Concordance and Discordance Calculate the estimated probability in logistic regression model. Divide the sample data into two datasets. One dataset contains observations having actual value of dependent variable 1 (event) and other contains all observations having actual value of dependent variable 0 (non-event). Compare each predicted value in first dataset with each predicted value in second dataset.

Concordance and Discordance Total Number of pairs to compare = x * y where x: Number of observations in first dataset (actual values of 1 in response variable) y: Number of observations in second dataset (actual values of 0 in response variable)

Concordance and Discordance A pair is concordant if 1 (observation with the desired outcome i.e. event) has a higher predicted probability than 0 (observation without the outcome i.e. non-event). A pair is discordant if 0 (observation without the desired outcome i.e. non-event) has a higher predicted probability than 1 (observation with the outcome i.e. event). A pair is tied if 1 (observation with the desired outcome i.e. event) has same predicted probability than 0 (observation without the outcome i.e. non-event).

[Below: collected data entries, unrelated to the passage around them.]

Lemma absent_cons (c a : ascii) (w : string) :
  absent c (String a w) = true -> a <> c /\ absent c w = true.
Proof.
  unfold absent. cbn [list_ascii_of_string existsb]. intros H.
  apply negb_true_iff, orb_false_elim in H. destruct H as [H1 H2].
  split.
  - intros ->. rewrite Ascii.eqb_refl in H1. discriminate.
  - rewrite H2. reflexivity.
Qed.

(** A match of [w] cannot run into a character that [w] does not hold. *)
Lemma prefix_app_absent (w s t : string) (c : ascii) :
  absent c w = true ->
  prefix w (s ++ String c t)%string = prefix w s.
Proof.
  revert s. induction w as [|a w IH]; intros s H.
  - rewrite !prefix_empty. reflexivity.
  - apply absent_cons in H. destruct H as [Hac Hw].
    destruct s as [|b s]; cbn [append prefix].
    + destruct (ascii_dec a c); [contradiction | reflexivity].
    + destruct (ascii_dec a b); [apply IH, Hw | reflexivity].
Qed.

(** An occurrence of [w] in a concatenation lies in one of the two parts when
    the second part starts with a character that [w] does not hold. *)
Lemma str_in_app_absent (w s t : string) (c : ascii) :
  absent c w = true ->
  str_in w (s ++ String c t)%string = str_in w s || str_in w (String c t).
Proof.
  intros H. set (X := str_in w (String c t)). induction s as [|b s IH].
  - cbn [append]. fold X. destruct w as [|a w]; [reflexivity|]. reflexivity.
  - change (String b s ++ String c t)%string with (String b (s ++ String c t)%string).
    cbn [str_in].
    change (String b (s ++ String c t)%string) with (String b s ++ String c t)%string.
    rewrite prefix_app_absent by exact H. rewrite IH.
    rewrite !orb_assoc. reflexivity.
Qed.

(** ** What the tools' outputs hold *)

(** X7.  The summary of a text triggers the loop-back rule exactly
    when the first hundred characters of the text hold "question" or
    "clarify" (in any case): the fixed words around the excerpt hold neither. *)
Theorem summary_loops_back_on_its_excerpt :
  forall text : string,
    question_marker (summarize_interaction_tool text)
    = question_marker (take 100 text).
Proof.
  intros text. unfold question_marker, summarize_interaction_tool.
  rewrite !lower_app.
  change (lower "Summary of provided text: '") with "summary of provided text: '".
  change (lower "...' (mock summary)") with "...' (mock summary)".
  set (excerpt := lower (take 100 text)).
  assert (Q : str_in "question" ("summary of provided text: '" ++ excerpt
                                  ++ "...' (mock summary)")%string
              = str_in "question" excerpt).
  { cbn [append str_in prefix]. cbn.
    change ("...' (mock summary)") with (String "." "..' (mock summary)").
    rewrite str_in_app_absent by reflexivity. cbn. apply orb_false_r. }
  assert (C : str_in "clarify" ("summary of provided text: '" ++ excerpt
                                 ++ "...' (mock summary)")%string
              = str_in "clarify" excerpt).
  { cbn.
    change ("...' (mock summary)") with (String "." "..' (mock summary)").
    rewrite str_in_app_absent by reflexivity. cbn. apply orb_false_r. }
  rewrite Q, C. reflexivity.
Qed.

Lemma str_in_retrieved (w name : string) :
  absent ":" w = true ->
  str_in w ": speciality: cardiology, location: city hospital." = false ->
  str_in w (name ++ ": speciality: cardiology, location: city hospital.")%string
  = str_in w name.
Proof.
  intros Ha Hs.
  change ": speciality: cardiology, location: city hospital."
    with (String ":" " speciality: cardiology, location: city hospital.") in *.
  rewrite str_in_app_absent by exact Ha. rewrite Hs. apply orb_false_r.
Qed.

(** X9.  The outputs of the two placeholder tools trigger the loop-back
    rule exactly when an argument does: the looked-up name for
    [retrieve_hcp_info_tool]; the identifier, the field or the new value for
    [edit_interaction_tool]. *)
Theorem placeholder_tools_loop_back_on_their_arguments :
  forall hcp_name interaction_id field_to_edit new_value : string,
    question_marker (retrieve_hcp_info_tool hcp_name) = question_marker hcp_name
    /\ question_marker (edit_interaction_tool interaction_id field_to_edit new_value)
       = question_marker interaction_id || question_marker field_to_edit
         || question_marker new_value.
Proof.
  intros hcp_name interaction_id field_to_edit new_value. split.
  - unfold question_marker, retrieve_hcp_info_tool. rewrite !lower_app.
    change (lower "Mock: Retrieved info for ") with "mock: retrieved info for ".
    change (lower ": Speciality: Cardiology, Location: City Hospital.")
      with ": speciality: cardiology, location: city hospital.".
    set (name := lower hcp_name).
    assert (Q : str_in "question"
                  ("mock: retrieved info for " ++ name
                   ++ ": speciality: cardiology, location: city hospital.")%string
                = str_in "question" name).
    { cbn. apply str_in_retrieved; reflexivity. }
    assert (C : str_in "clarify"
                  ("mock: retrieved info for " ++ name
                   ++ ": speciality: cardiology, location: city hospital.")%string
                = str_in "clarify" name).
    { cbn. apply str_in_retrieved; reflexivity. }
    rewrite Q, C. reflexivity.
  - unfold question_marker, edit_interaction_tool. rewrite !lower_app.
    change (lower "Mock: Interaction ") with "mock: interaction ".
    change (lower " field '") with " field '".
    change (lower "' updated to '") with "' updated to '".
    change (lower "'.") with "'.".
    set (i := lower interaction_id). set (f := lower field_to_edit).
    set (v := lower new_value).
    assert (E : forall w,
               absent " " w = true -> absent "'" w = true ->
               str_in w "'." = false ->
               (forall s, str_in w ("mock: interaction " ++ s)%string = str_in w s) ->
               (forall s, str_in w (" field '" ++ s)%string = str_in w s) ->
               (forall s, str_in w ("' updated to '" ++ s)%string = str_in w s) ->
               str_in w ("mock: interaction " ++ i ++ " field '" ++ f
                         ++ "' updated to '" ++ v ++ "'.")%string
               = str_in w i || str_in w f || str_in w v).
    { intros w Hsp Hq Hend H1 H2 H3.
      rewrite H1.
      change (" field '" ++ f ++ "' updated to '" ++ v ++ "'.")%string
        with (String " " ("field '" ++ f ++ "' updated to '" ++ v ++ "'."))%string.
      rewrite str_in_app_absent by exact Hsp.
      change (String " " ("field '" ++ f ++ "' updated to '" ++ v ++ "'."))%string
        with (" field '" ++ f ++ "' updated to '" ++ v ++ "'.")%string.
      rewrite H2.
      change ("' updated to '" ++ v ++ "'.")%string
        with (String "'" (" updated to '" ++ v ++ "'."))%string.
      rewrite str_in_app_absent by exact Hq.
      change (String "'" (" updated to '" ++ v ++ "'."))%string
        with ("' updated to '" ++ v ++ "'.")%string.
      rewrite H3.
      change "'." with (String "'" ".") in *.
      rewrite str_in_app_absent by exact Hq. rewrite Hend, orb_false_r.
      apply orb_assoc. }
    rewrite (E "question"), (E "clarify"); try reflexivity;
      try (intros s; cbn; reflexivity).
    destruct (str_in "question" i), (str_in "question" f), (str_in "question" v),
      (str_in "clarify" i), (str_in "clarify" f), (str_in "clarify" v); reflexivity.
Qed.
Lemma ai_loop_spec (b : Board) (clr : Color) (xs : list Move) :
  forall pre st,
  ai_inv b clr pre st ->
  Forall (fun m => exists s, move_score b clr m = Ok s) xs ->
  exists st', for_loop xs (ai_step b clr) st = Ok st' /\
              ai_inv b clr (pre ++ xs) st'.
Proof.
  induction xs as [|m xs IH]; intros pre st Hinv Hxs.
  - rewrite app_nil_r. simpl. eauto.
  - apply Forall_cons in Hxs as [(s & Hs) Hxs].
    assert (Hsc : score_of b clr m = s) by (unfold score_of; by rewrite Hs).
    assert (Hstep : exists st1, ai_step b clr m st = Ok st1 /\
                                ai_inv b clr (pre ++ [m]) st1).
    { destruct st as [[bs|] bm]; unfold ai_step; rewrite Hs; cbn [bind];
        unfold ai_inv in Hinv; simpl in Hinv.
      - destruct Hinv as (Hbm & Hmax & (m0 & Hm0 & Hm0s)).
        destruct (Z.ltb_spec bs s) as [Hlt|Hge].
        + eexists; split; [done|]. unfold ai_inv; simpl.
          rewrite List.filter_app; simpl. rewrite Hsc, Z.eqb_refl.
          rewrite filter_none.
          * split; [done|]. split.
            -- intros m' [Hm' | ->%list_elem_of_singleton]%elem_of_app; [|lia].
               specialize (Hmax _ Hm'). lia.
            -- exists m. split; [|done]. apply elem_of_app. right. by left.
          * intros m' Hm'. specialize (Hmax _ Hm'). lia.
        + destruct (Z.eqb_spec s bs) as [Heq|Hne].
          * eexists; split; [done|]. unfold ai_inv; simpl.
            rewrite List.filter_app; simpl.
            rewrite Hsc, Heq, Z.eqb_refl, <- Hbm. split; [done|]. split.
            -- intros m' [Hm' | ->%list_elem_of_singleton]%elem_of_app; [|lia].
               by apply Hmax.
            -- exists m0. split; [|done]. apply elem_of_app. by left.
          * eexists; split; [done|]. unfold ai_inv; simpl.
            rewrite List.filter_app; simpl. rewrite Hsc.
            destruct (Z.eqb_spec s bs); [done|].
            rewrite app_nil_r. split; [done|]. split.
            -- intros m' [Hm' | ->%list_elem_of_singleton]%elem_of_app; [|lia].
               by apply Hmax.
            -- exists m0. split; [|done]. apply elem_of_app. by left.
      - destruct Hinv as [-> ->].
        eexists; split; [done|]. unfold ai_inv; simpl.
        rewrite Hsc, Z.eqb_refl. split; [done|]. split.
        + intros m' ->%list_elem_of_singleton. lia.
        + exists m. split; [by left | done]. }
    destruct Hstep as (st1 & Hst1 & Hinv1).
    cbn [for_loop]. rewrite Hst1; cbn [bind].
    destruct (IH (pre ++ [m]) st1 Hinv1 Hxs) as (st' & Hrun & Hinv').
    exists st'. split; [done|]. by rewrite <- app_assoc in Hinv'.
Qed.
(** * SmartExpenseTracker: the expense store and the receipt interpreter

    A shallow embedding of [expense_tracker.py] (classes [ExpenseTracker]
    and [ReceiptOCR]) and the properties its specification states.

    Conventions of the embedding:
    - a Python [str] is a [string]; the character functions ([lower],
      [title], [strip], the classes [\d], [\s], [\w]) follow Python on the
      ASCII range, and a character above 127 is an uncased symbol that
      belongs to no class;
    - a Python [float] amount is the exact rational it denotes ([Q]);
      [float(s)] of a decimal numeral is its exact value;
    - an exception is a value of [error]; a function that may raise returns
      a [result];
    - [datetime.now()] is an argument ([today]). *)

From Stdlib Require Import Bool Arith ZArith QArith Lia List Ascii String.
From Stdlib Require Import DecimalString.
Import ListNotations.
Open Scope string_scope.
Open Scope nat_scope.

Set Implicit Arguments.

(* ================================================================== *)
(** ** Characters and strings (the Python [str] methods the code calls) *)
(* ================================================================== *)

Definition code (c : ascii) : nat := nat_of_ascii c.

Definition in_range (lo hi : nat) (c : ascii) : bool :=
  (lo <=? code c) && (code c <=? hi).

(** [\d] on ASCII text. *)
Definition is_digit : ascii -> bool := in_range 48 57.
Definition is_upper : ascii -> bool := in_range 65 90.
Definition is_lower : ascii -> bool := in_range 97 122.
Definition is_alpha (c : ascii) : bool := is_upper c || is_lower c.
(** [\w]: letters, digits and the underscore. *)
Definition is_word (c : ascii) : bool :=
  is_alpha c || is_digit c || (code c =? 95).
(** [str.isspace] and [\s]: TAB, LF, VT, FF, CR, FS, GS, RS, US, SPACE. *)
Definition is_space (c : ascii) : bool :=
  in_range 9 13 c || in_range 28 32 c.
Definition is_newline (c : ascii) : bool := code c =? 10.
(** [.] without DOTALL. *)
Definition not_newline (c : ascii) : bool := negb (is_newline c).
Definition is_char (x : ascii) (c : ascii) : bool := Ascii.eqb x c.
(** [[/-]] *)
Definition is_date_sep (c : ascii) : bool := (code c =? 47) || (code c =? 45).

Definition lower_char (c : ascii) : ascii :=
  if is_upper c then ascii_of_nat (code c + 32) else c.
Definition upper_char (c : ascii) : ascii :=
  if is_lower c then ascii_of_nat (code c - 32) else c.

(** [str.lower] *)
Fixpoint lower (s : string) : string :=
  match s with
  | EmptyString => EmptyString
  | String c s' => String (lower_char c) (lower s')
  end.

(** [str.title]: a letter that follows a cased letter is lowered, any other
    letter is raised. *)
Fixpoint title_from (previous_is_cased : bool) (s : string) : string :=
  match s with
  | EmptyString => EmptyString
  | String c s' =>
      String (if previous_is_cased then lower_char c else upper_char c)
             (title_from (is_alpha c) s')
  end.
Definition title (s : string) : string := title_from false s.

(** [str.isalpha]: non-empty and made of letters only. *)
Fixpoint all_chars (p : ascii -> bool) (s : string) : bool :=
  match s with
  | EmptyString => true
  | String c s' => p c && all_chars p s'
  end.
Definition isalpha (s : string) : bool :=
  negb (String.length s =? 0) && all_chars is_alpha s.
(** One iteration of the loop for a photo that passed the three
    [continue] tests. *)
Definition build_item (fs : FS) (photo : Path) : result GalleryItem * FS :=
  match get_image_dimensions Image fs photo with
  | Raise e => (Raise e, fs)
  | Ok (width, height) =>
    let alt_text := describe_alt photo in
    let caption := alt_text in
    let '(r, fs) := resolve_thumbnail fs photo in
    ('(thumb_rel, thumb_width, thumb_height) ← r;
     rel ← relative_to photo (path_parent photos_dir);
     Ok {| src := as_posix rel; w := width; h := height; alt := alt_text;
           thumb := thumb_rel; thumbWidth := thumb_width;
           thumbHeight := thumb_height; caption := Some caption |}, fs)
  end.

(** The three tests that skip an entry. *)
Definition is_candidate (fs : FS) (photo : Path) : bool :=
  negb (bool_decide (path_parent photo = thumbs_dir))
  && is_file fs photo
  && bool_decide (lower (path_suffix photo) ∈ SUPPORTED_EXTENSIONS).

Fixpoint build_loop (fs : FS) (photos : list Path) (items : list GalleryItem)
  : result (list GalleryItem) * FS :=
  match photos with
  | [] => (Ok items, fs)
  | photo :: photos' =>
    if bool_decide (path_parent photo = thumbs_dir) then build_loop fs photos' items
    else if negb (is_file fs photo) then build_loop fs photos' items
    else if negb (bool_decide (lower (path_suffix photo) ∈ SUPPORTED_EXTENSIONS))
    then build_loop fs photos' items
    else
      match build_item fs photo with
      | (Raise e, fs) => (Raise e, fs)
      | (Ok item, fs) => build_loop fs photos' (items ++ [item])
      end
  end.
Lemma startswith_split p s : startswith p s = true -> exists t, s = p ++ t.
Proof.
  revert s. induction p as [|a p IH]; intros s; simpl.
  - exists s. reflexivity.
  - destruct s as [|b s]; [discriminate|]. intros H.
    apply andb_true_iff in H as [Hab H]. apply N.eqb_eq in Hab. subst b.
    destruct (IH s H) as [t ->]. exists t. reflexivity.
Qed.

Lemma str_in_suffix sub t : str_in sub (t ++ sub) = true.
Proof.
  induction t as [|c t IH].
  - simpl. destruct sub as [|a sub]; [reflexivity|].
    cbn [str_in]. rewrite <- (app_nil_r (a :: sub)) at 2.
    rewrite startswith_app. reflexivity.
  - cbn [app str_in]. rewrite IH. apply orb_true_r.
Qed.

(** The other direction of the check is sound: the name of a .json file
    passes it, so [_read_config] never raises the AssertionError for it. *)
Lemma json_file_passes_the_check (env : Env) (name : pystr) (st : State) :
  Spec.indicates_json name = true ->
  forall msg : string,
    fst (_read_config env (Some name) st) <> Raise (AssertionError msg).
Proof.
  unfold Spec.indicates_json. intros H.
  apply startswith_split in H as [t E].
  apply (f_equal (@rev char)) in E.
  rewrite rev_involutive, rev_app_distr, rev_involutive in E. subst name.
  apply (proj2 (read_config_check_is_substring_test env _ st)).
  apply str_in_suffix.
Qed.
(** *** Callbacks *)

Lemma nextCallback_spec i fs c rest :
  nextCallback i fs = Some (c, rest) ->
  In i (map flight_jobId fs) /\
  (forall x, In x (map flight_jobId rest) -> In x (map flight_jobId fs)) /\
  (NoDup (map flight_jobId fs) ->
   NoDup (map flight_jobId rest) /\
   match c with
   | Progress _ => True
   | _ => ~ In i (map flight_jobId rest)
   end).
Proof.
  revert rest. induction fs as [|f fs IH]; simpl; intros rest; [discriminate|].
  destruct (String.eqb_spec (flight_jobId f) i) as [E|E].
  - destruct (flight_progress f) as [|msg more].
    + destruct (flight_outcome f); intros [= <- <-]; simpl;
        (split; [now left|]); (split; [now right|]);
        intros Hnd; inversion Hnd; subst; split; auto.
    + intros [= <- <-]. simpl. split; [now left|]. split; [auto|]. auto.
  - destruct (nextCallback i fs) as [[c' rest']|]; [|discriminate].
    intros [= <- <-]. destruct (IH rest' eq_refl) as (H1 & H2 & H3).
    simpl. split; [now right|]. split.
    + intros x [Hx|Hx]; [now left | right; auto].
    + intros Hnd. inversion Hnd as [|? ? Hout Hnd']; subst.
      destruct (H3 Hnd') as (H4 & H5). split.
      * constructor; auto.
      * destruct c'; auto; intros [Hc|Hc]; auto.
Qed.

Lemma runCallback_jobs i c s :
  jobs (runCallback i c s) = updateJob i (updatesOf c) (jobs s).
Proof.
  destruct c; simpl; try reflexivity.
  unfold onRejected, surfaced.
  now destruct (looksLikeKeyError _).
Qed.

Lemma updatesOf_keeps_id c : p_id (updatesOf c) = None.
Proof. now destruct c. Qed.

Lemma updatesOf_not_processing c : p_status (updatesOf c) <> Some PROCESSING.
Proof. destruct c; simpl; congruence. Qed.

(** *** Every event preserves the invariant *)

Lemma Inv_tick now env w : Inv w -> Inv (tick now env w).
Proof.
  unfold Inv, tick, flightIds. intros H.
  destruct (isQueueRunning (component w) && apiKeyReady (component w)); [|exact H].
  destruct (nextJob (jobs (component w))) as [job|] eqn:Hnext; [|exact H].
  destruct (generateVideoForJob env job) as [trace outcome]. simpl.
  apply nextJob_Some in Hnext.
  destruct Hnext as (Hlt & l1 & l2 & Hl & Hidle & _).
  assert (In job (jobs (component w))) as Hin
      by (rewrite Hl; apply in_elt).
  assert (~ In (id job) (map flight_jobId (inflight w))) as Hnew.
  { apply (inv_settled _ _ _ H job Hin). congruence. }
  rewrite map_app. simpl.
  eapply StoreInv_update; try exact H; try reflexivity.
  - apply NoDup_app; [apply H | repeat constructor; auto |].
    intros a Ha [<-|[]]. contradiction.
  - intros x Hx. apply in_app_iff in Hx. destruct Hx as [Hx|[<-|[]]].
    + now apply (inv_flights_stored _ _ _ H).
    + unfold ids. now apply in_map.
  - intros x Hne Hx. apply in_app_iff in Hx. destruct Hx as [Hx|[<-|[]]]; tauto.
  - intros j Hj E.
    assert (j = job) as -> by (eapply same_id_same_job; eauto; apply H).
    pose proof (inv_fields _ _ _ H job Hin) as W.
    unfold wellFormed in *. rewrite Hidle in W. simpl. split; [exact W|congruence].
  - pose proof (updateJob_count_S (id job) (started now) (jobs (component w))
                                  (inv_nodup _ _ _ H)).
    lia.
Qed.

Lemma Inv_deliver i w : Inv w -> Inv (step w (Deliver i)).
Proof.
  unfold Inv, flightIds. simpl. intros H.
  destruct (nextCallback i (inflight w)) as [[c rest]|] eqn:Hcb; [|exact H].
  simpl. rewrite runCallback_jobs.
  apply nextCallback_spec in Hcb. destruct Hcb as (Hi & Hsub & Hnd).
  destruct (Hnd (inv_flights_nodup _ _ _ H)) as (Hnd' & Hgone).
  eapply StoreInv_update; try exact H; auto using updatesOf_keeps_id.
  - intros x Hx. apply (inv_flights_stored _ _ _ H). auto.
  - intros j Hj E. rewrite <- E in Hi.
    destruct (StoreInv_inflight_processing _ _ _ _ H Hj Hi) as (Hs & Hv & He).
    unfold wellFormed.
    destruct c; simpl; rewrite ?Hs, ?Hv, ?He; simpl;
      (split; [split; congruence|]); congruence.
  - pose proof (updateJob_count_le i (updatesOf c) (jobs (component w))
                                   (updatesOf_not_processing c)).
    pose proof (inv_cap _ _ _ H). lia.
Qed.

Lemma Inv_step w e : Inv w -> admissible w e -> Inv (step w e).
Proof.
  intros H Ha. destruct e as [hasKey|canOpen|form fresh|k|k uuid now| |now env|i].
  - simpl. destruct hasKey; exact H.
  - simpl. destruct (_ && _); exact H.
  - simpl. destruct (apiKeyReady (component w)); [|exact H].
    unfold Inv, flightIds. simpl. rewrite addJob_fold.
    destruct Ha as (Hnd & Hfresh).
    destruct (handleSubmit_ids form fresh) as (n & Hids).
    apply StoreInv_append; [exact H | | | ].
    + rewrite Hids. now apply firstn_NoDup.
    + intros x Hx. apply Hfresh. rewrite Hids in Hx.
      now apply firstn_In_incl in Hx.
    + intros j Hj. apply handleSubmit_idle in Hj. tauto.
  - simpl. destruct (apiKeyReady (component w)); [|exact H].
    destruct (JobQueue.clickRemove _ k) as [i|] eqn:Hclick; [|exact H].
    apply StoreInv_remove; [exact H|].
    apply clickRemove_Some in Hclick.
    destruct Hclick as (job & Hk & Hst & <-).
    apply (inv_settled _ _ _ H job); [now apply nth_error_In in Hk | exact Hst].
  - simpl. destruct (apiKeyReady (component w)); [|exact H].
    destruct (JobQueue.clickDuplicate _ k) as [job|]; [|exact H].
    unfold Inv, flightIds. simpl. unfold duplicateJob.
    change (issued w ++ [uuid]) with (issued w ++ ids [duplicated job uuid now]).
    apply StoreInv_append; [exact H | | | ].
    + simpl. repeat constructor. auto.
    + simpl. intros x [<-|[]]. exact Ha.
    + intros j [<-|[]]. now simpl.
  - simpl. destruct (apiKeyReady (component w)); exact H.
  - now apply Inv_tick.
  - now apply Inv_deliver.
Qed.

Lemma Inv_initial : Inv initialWorld.
Proof.
  constructor; simpl; try constructor; try easy.
  unfold processingCount, MAX_CONCURRENT_JOBS. simpl. lia.
Qed.

Lemma reachable_Inv w : reachable w -> Inv w.
Proof.
  induction 1 as [|w e _ IH Ha]; [apply Inv_initial | now apply Inv_step].
Qed.

(** A run of admissible events from the initial world ends in a
    reachable world. *)
Lemma reachable_run w es :
  reachable w -> admissibleAll w es -> reachable (run w es).
Proof.
  revert w. induction es as [|e es IH]; simpl; intros w Hw Ha; [exact Hw|].
  destruct Ha as (Ha & Hrest). apply IH; [|exact Hrest].
  now apply reachable_step.
Qed.

End Preservation.

(* ===================================================================== *)
(** ** Scenarios *)
(* ===================================================================== *)

Lemma saturate_admissible : admissibleAll initialWorld Scenario.saturate.
Proof. simpl. repeat split; try Scenario.distinct. Qed.

Lemma complete_first_admissible : admissibleAll initialWorld Scenario.complete_first.
Proof. simpl. repeat split; try Scenario.distinct. Qed.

Concordance and Discordance Percent Concordant = (Number of concordant pairs)/Total number of pairs Percent Discordance = (Number of discordant pairs)/Total number of pairs Percent Tied = (Number of tied pairs)/Total number of pairs

Concordance and Discordance Percent Concordant : Percentage of pairs where the observation with the desired outcome (event) has a higher predicted probability than the observation without the outcome (non-event). Percent Discordant : Percentage of pairs where the observation with the desired outcome (event) has a lower predicted probability than the observation without the outcome (non-event). Percent Tied : Percentage of pairs where the observation with the desired outcome (event) has same predicted probability than the observation without the outcome (non-event). In general, higher percentages of concordant pairs and lower percentages of discordant and tied pairs indicate a more desirable model.